Diabetic retinopathy (DR) is a major diabetic complication that can cause significant visual impairment and blindness.1, 2 During the development of DR, retinal endothelial cell (REC) dysfunction is an important initiator of a multifactorial pathology3, 4, 5 that relies on metabolic abnormalities and inflammation.6, 7 Emerging evidence indicates that high-glucose-induced sterile inflammation is involved in the onset and progression of REC damage8,9, 10, 11; however, no effective drugs are available to treat REC damage.

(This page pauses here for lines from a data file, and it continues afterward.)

(** * Export archives and reloaded layers: a model of [keras/export/export_lib.py]

    The development embeds the resource-tracking and endpoint-registration
    code of [export_lib.py]:

    - [_list_variables_used_by_fns], the identity-deduplicating collector;
    - [ExportArchive]: [track], [add_endpoint], [add_variable_collection],
      [_get_concrete_fn], [_filter_and_track_resources], [write_out];
    - [TFSMLayer]: endpoint resolution in [__init__], dispatch in [call],
      and [get_config];
    - [export_model] with [_get_save_spec], and [_print_signature].

    Python objects are handles; a variable is known by its identity only.
    Methods that mutate [self] are programs of a state-and-exception monad
    whose final state is the state at the point where the exception was
    raised, so that partial updates are visible.  What the TensorFlow
    runtime does (tracing, the attributes of its objects, the names a
    trackable object refuses) is a parameter of the development. *)

From stdpp Require Import base tactics option list gmap sets strings pretty.

Open Scope string_scope.
Open Scope list_scope.

(** ** Variables and their identities *)

(** A variable handle.  [NativeVar] handles are created by layers,
    [TfMirror] handles by the archive when it wraps a backend variable in a
    new [tf.Variable]; the serial number makes each such object distinct. *)
Inductive var :=
| NativeVar (n : positive)
| TfMirror (serial : positive).

Global Instance var_eq_dec : EqDecision var.
Proof. solve_decision. Defined.

Definition var_to_sum (v : var) : positive + positive :=
  match v with NativeVar n => inl n | TfMirror n => inr n end.

Definition var_of_sum (s : positive + positive) : var :=
  match s with inl n => NativeVar n | inr n => TfMirror n end.
(** X23.  The list does not wait for the total: in a reachable state whose
    total has not arrived, a page that is loaded and not empty is rendered
    with a pager that counts 0 items in all. *)
Theorem pager_before_total :
  forall (Date_parse : string -> option Z) (Date_now : Z)
         (state : State.t) (reviews : list Review),
    reachable state ->
    State.hasTotal state = false ->
    State.reviews state = Some reviews ->
    reviews <> [] ->
    exists pg : PaginationProps,
      pagers (Reviews_comments Date_parse Date_now state) = [pg]
      /\ totalItems pg = 0
      /\ Reviews_rating state = Fragment [Text "Loading summary..."].
Proof.
  intros Date_parse Date_now state reviews Hreach Hflag Hrs Hne.
  eexists. split;
    [apply (pagers_loaded Date_parse Date_now state reviews Hrs Hne)|].
  cbn [totalItems]. split.
  - apply (reachable_total_unset state Hreach Hflag).
  - apply rating_loading_iff. rewrite Hflag. reflexivity.
Qed.

Lemma pager_before_total_witness :
  exists pg : PaginationProps,
    pagers (Reviews_comments (fun _ => None) 0 fullPageState) = [pg]
    /\ totalItems pg = 0
    /\ Reviews_rating fullPageState = Fragment [Text "Loading summary..."].
Proof.
  apply (pager_before_total (fun _ => None) 0 fullPageState
           (repeat sampleReview 10)).
  - apply (reachable_dispatch initialState fullPageState
             (onReviewsResponse (Some (repeat sampleReview 10)))).
    + apply reachable_initial.
    + reflexivity.
  - reflexivity.
  - reflexivity.
  - discriminate.
Defined.
(** * The movie-database API client of movies-react-nextjs

    A shallow embedding of the API-access module (the second document of
    [movies-overview.tsx]: [baseUrl], [apiKey], the [is*] type guards and
    the three exported [fetch*] functions), with the fragment of JavaScript
    it runs on, and the properties of its response classification. *)

From Stdlib Require Import String Ascii List Bool ZArith.
From Stdlib Require Import DecimalString.
From ExtLib Require Import Structures.Monad.
Import ListNotations.
Import MonadNotation.
Local Open Scope string_scope.
Local Open Scope monad_scope.

Set Implicit Arguments.

(** ** Numbers

    A JSON number is an IEEE double.  The module never computes with one: it
    only tests a number for truthiness ([!!x]) and renders it in a template
    literal ([`${x}`]).  Those two observations are the interface. *)

Class Number : Type := {
  number : Type;
  number_truthy : number -> bool;
  number_to_string : number -> string
}.

(** Integral numbers, which JavaScript prints in plain decimal notation
    (below 10^21 in magnitude); the status codes of the remote API are such. *)
Definition int_truthy (n : Z) : bool := negb (n =? 0)%Z.

Definition int_to_string (n : Z) : string :=
  NilZero.string_of_int (Z.to_int n).

#[export] Instance IntNumber : Number := {|
  number := Z;
  number_truthy := int_truthy;
  number_to_string := int_to_string
|}.

(** ** Values

    What [response.json()] resolves to, and what [import.meta.env] holds: a
    JavaScript value without functions or symbols.  An object is the list of
    its own properties in insertion order. *)

#[warnings="-register-all"]
Inductive value `{Number} : Type :=
| VUndefined
| VNull
| VBool (b : bool)
| VNum (n : number)
| VStr (s : string)
| VArr (items : list value)
| VObj (props : list (string * value)).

The NLRP3 inflammasome, which is made up of NLRP3, apoptosis-associated speck-like domain containing a caspase-recruitment domain (ASC) and pro-caspase 1, is a group of intracellular innate immune proteins thought to act as sensors of pathogen- and damage- associated molecular patterns.12 The activation of NLRP3 inflammasome can promote the cleavage of pro-caspase 1 and pro-IL-1β into their mature pro-inflammatory forms,13 which contribute to the development of type 2 diabetes,14 atherosclerosis,15 gout,16 Alzheimer disease17 and age-related macular degeneration.18 Glucose abnormalities have also been reported to be an important trigger of the sterile inflammatory response which is mediated by the NLRP3 inflammasome.6, 19 Therefore, the NLRP3 inflammasome may be an effective target of pharmacological therapy to treat REC damage induced by high glucose.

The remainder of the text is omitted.